Actually, it doesnt matter the distance with respect to my comment. It's the "blade" itself that is a problem for me. And we call it a blade because that's what the manufacturer calls it. Unfortunately, Its not designed to CUT and we are calling it a vertiCUTTER. It does nothing that a slice seeder or the allet would do. It's a tiller. Just a very poor design and should not be marketed as a verticutter.


----------



## hsvtoolfool (Jul 23, 2018)

Austinite said:


> Actually, it doesnt matter the distance with respect to my comment.


I only mentioned the spacing and the definition of the term "blade" because you said: _"The blades are too far apart and they are very thick, not blades at all really."_

I can't find thickness specs for the above examples. Most of them appear to be about 1/8" (about 3mm) thick. The Allett looks thinnest by far, maybe 1/16" (1.5mm) thick. The thickest look like J_nick's homemade cutters for his Bluebird power rake. Do you think the thick, square steel bars "cut" as a verti-cutter should? From his photos, it looks like it cuts the thatch layer rather than "till" the soil. Do you agree?



Austinite said:


> It does nothing that a slice seeder or the allet would do.


I watched your video using the Edwin 2.0 with the verti-cutter.
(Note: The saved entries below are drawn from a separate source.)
(** * Single-file components for vanilla JS: the Vite plugin

    A shallow embedding of the two plugin variants of the repository,
    [src/vite-plugin-sfc.js] (scripts appended as they are) and
    [src/unnamed/part_001] (scripts wrapped per matched element), with
    the properties of their extraction, aggregation and output steps.

    JavaScript strings are sequences of UTF-16 code units ([list N]);
    the file system is a finite map from paths to nodes; the hooks of
    the plugin are computations in a state-and-exception monad over the
    plugin's closure variables and the file system.  The HTML parser,
    the two minifiers and the working directory belong to the host and
    are taken as parameters ([Host]). *)

From Stdlib Require Import NArith Ascii String.
From stdpp Require Import gmap list.

(** ** JavaScript strings *)

Module JS.

Abbreviation jsstring := (list N).

(** A string literal of the source, as code units. *)
Definition lit (s : string) : jsstring :=
  List.map N_of_ascii (list_ascii_of_string s).
Arguments lit s%_string.

Definition dquote : N := 34.
Definition backtick : N := 96.
Definition newline : N := 10.
Definition space : N := 32.

(** The class [\s] of regular expressions, which is also what
    [String.prototype.trim] strips: WhiteSpace and LineTerminator. *)
Definition isWhiteSpace (c : N) : bool :=
  ((9 <=? c) && (c <=? 13) || (c =? 32) || (c =? 160) || (c =? 5760)
   || (8192 <=? c) && (c <=? 8202) || (c =? 8232) || (c =? 8233)
   || (c =? 8239) || (c =? 8287) || (c =? 12288) || (c =? 65279))%N.

Fixpoint dropWhile {A} (p : A -> bool) (l : list A) : list A :=
  match l with
  | [] => []
  | x :: l' => if p x then dropWhile p l' else l
  end.

Definition trimStart (s : jsstring) : jsstring := dropWhile isWhiteSpace s.
Definition trimEnd (s : jsstring) : jsstring :=
  rev (dropWhile isWhiteSpace (rev s)).
(** [s.trim()] *)
Definition trim (s : jsstring) : jsstring := trimEnd (trimStart s).

(** [s.replace(/\s\s+/g, ' ')] as a left-to-right scan.  [inrun] says
    that the scan is inside a match whose replacement was already
    emitted: the greedy [\s+] keeps consuming.  Outside a match, a match
    starts at a whitespace unit that is followed by another one. *)
Fixpoint collapse_from (inrun : bool) (s : jsstring) : jsstring :=
  match s with
  | [] => []
  | c :: rest =>
      if inrun then
        if isWhiteSpace c then collapse_from true rest
        else c :: collapse_from false rest
      else if isWhiteSpace c then
        match rest with
        | c2 :: _ =>
            if isWhiteSpace c2 then space :: collapse_from true rest
            else c :: collapse_from false rest
        | [] => [c]
        end
      else c :: collapse_from false rest
  end.

Definition collapse (s : jsstring) : jsstring := collapse_from false s.

(** Some pair of adjacent code units is a pair of whitespace units. *)
Fixpoint has_ws_run (s : jsstring) : bool :=
  match s with
  | c1 :: rest =>
      match rest with
      | c2 :: _ => isWhiteSpace c1 && isWhiteSpace c2 || has_ws_run rest
      | [] => false
      end
  | [] => false
  end.

Definition starts_ws (s : jsstring) : bool :=
  match s with
  | c :: _ => isWhiteSpace c
  | [] => false
  end.

Definition ends_ws (s : jsstring) : bool :=
  match last s with
  | Some c => isWhiteSpace c
  | None => false
  end.

(** [s.endsWith(suffix)] and [s.includes(sub)] *)
Fixpoint startsWith (pre s : jsstring) : bool :=
  match pre, s with
  | [], _ => true
  | p :: pre', c :: s' => (p =? c)%N && startsWith pre' s'
  | _ :: _, [] => false
  end.

Definition endsWith (s suffix : jsstring) : bool :=
  startsWith (rev suffix) (rev s).

Fixpoint includes (s sub : jsstring) : bool :=
  startsWith sub s ||
  match s with
  | [] => false
  | _ :: s' => includes s' sub
  end.

(** JavaScript truthiness of a string: non-empty. *)
Definition truthy (s : jsstring) : bool :=
  match s with
  | [] => false
  | _ :: _ => true
  end.

End JS.
Import JS.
It looks like you did a good job verti-cutting to me. When I used my Electra 55 in Beast Mode, it certainly sliced the stolons and turf. Since this was a Spring scalp, I deliberately set the cut a little on the deep side to open up the soil. It didn't "till" the soil, but it did bring up dirt and lots of thatch. I didn't think anything about it at the time, except I liked the results. Of course, I won't cut as deep when I do it again later this year.

I also followed your discussion with @TheTurfTamer and @N LA Hacker about the amount of dirt brought to the surface. I suspect that's your main complaint since you used the term "tiller". I can understand how the "forward rake" of the Swardman blades will bring up some thatch and soil while slicing. However, I've seen commercial verti-cutters on golf courses, and they leave behind quite a mess. They also have "rake" to the blades (like the Graden AIRROW above) and bring up significant dirt and thatch....

https://1stproducts.com/vc60-verti-cutter/

Maybe the verti-cutters used on putting greens are more refined than what's used on fairways. I think I'll keep mine like it is. I'm not even in the fairway yet, much less on the putting green. Perhaps later I'll buy another verti-cutter cartride to modify and perform mad scientist-like experiments with. For now, my lawn isn't in good enough condition to matter. But it's improving quickly.


----------



## hsvtoolfool (Jul 23, 2018)

@Austinite , I just watched your video with the Edwin verti-cutter wrapping the long runners around the shaft. Does the Edwin have a fast spin gearing just for Rejuvination mode like the Electra? When I first tried my Electra verti-cutter, I used normal mode and got the exact same results; long stolons wrapped around the shaft. But when I figured out Beast Mode, the difference was night-and-day. When spinning the blades fast, it sliced the runners and thatch really well.


----------



## Austinite (Oct 4, 2018)

hsvtoolfool said:


> @Austinite , I just watched your video with the Edwin verti-cutter wrapping the long runners around the shaft. Does the Edwin have a fast spin gearing just for Rejuvination mode like the Electra? When I first tried my Electra verti-cutter, I used normal mode and got the exact same results; long stolons wrapped around the shaft. But when I figured out Beast Mode, the difference was night-and-day. When spinning the blades fast, it sliced the runners and thatch really well.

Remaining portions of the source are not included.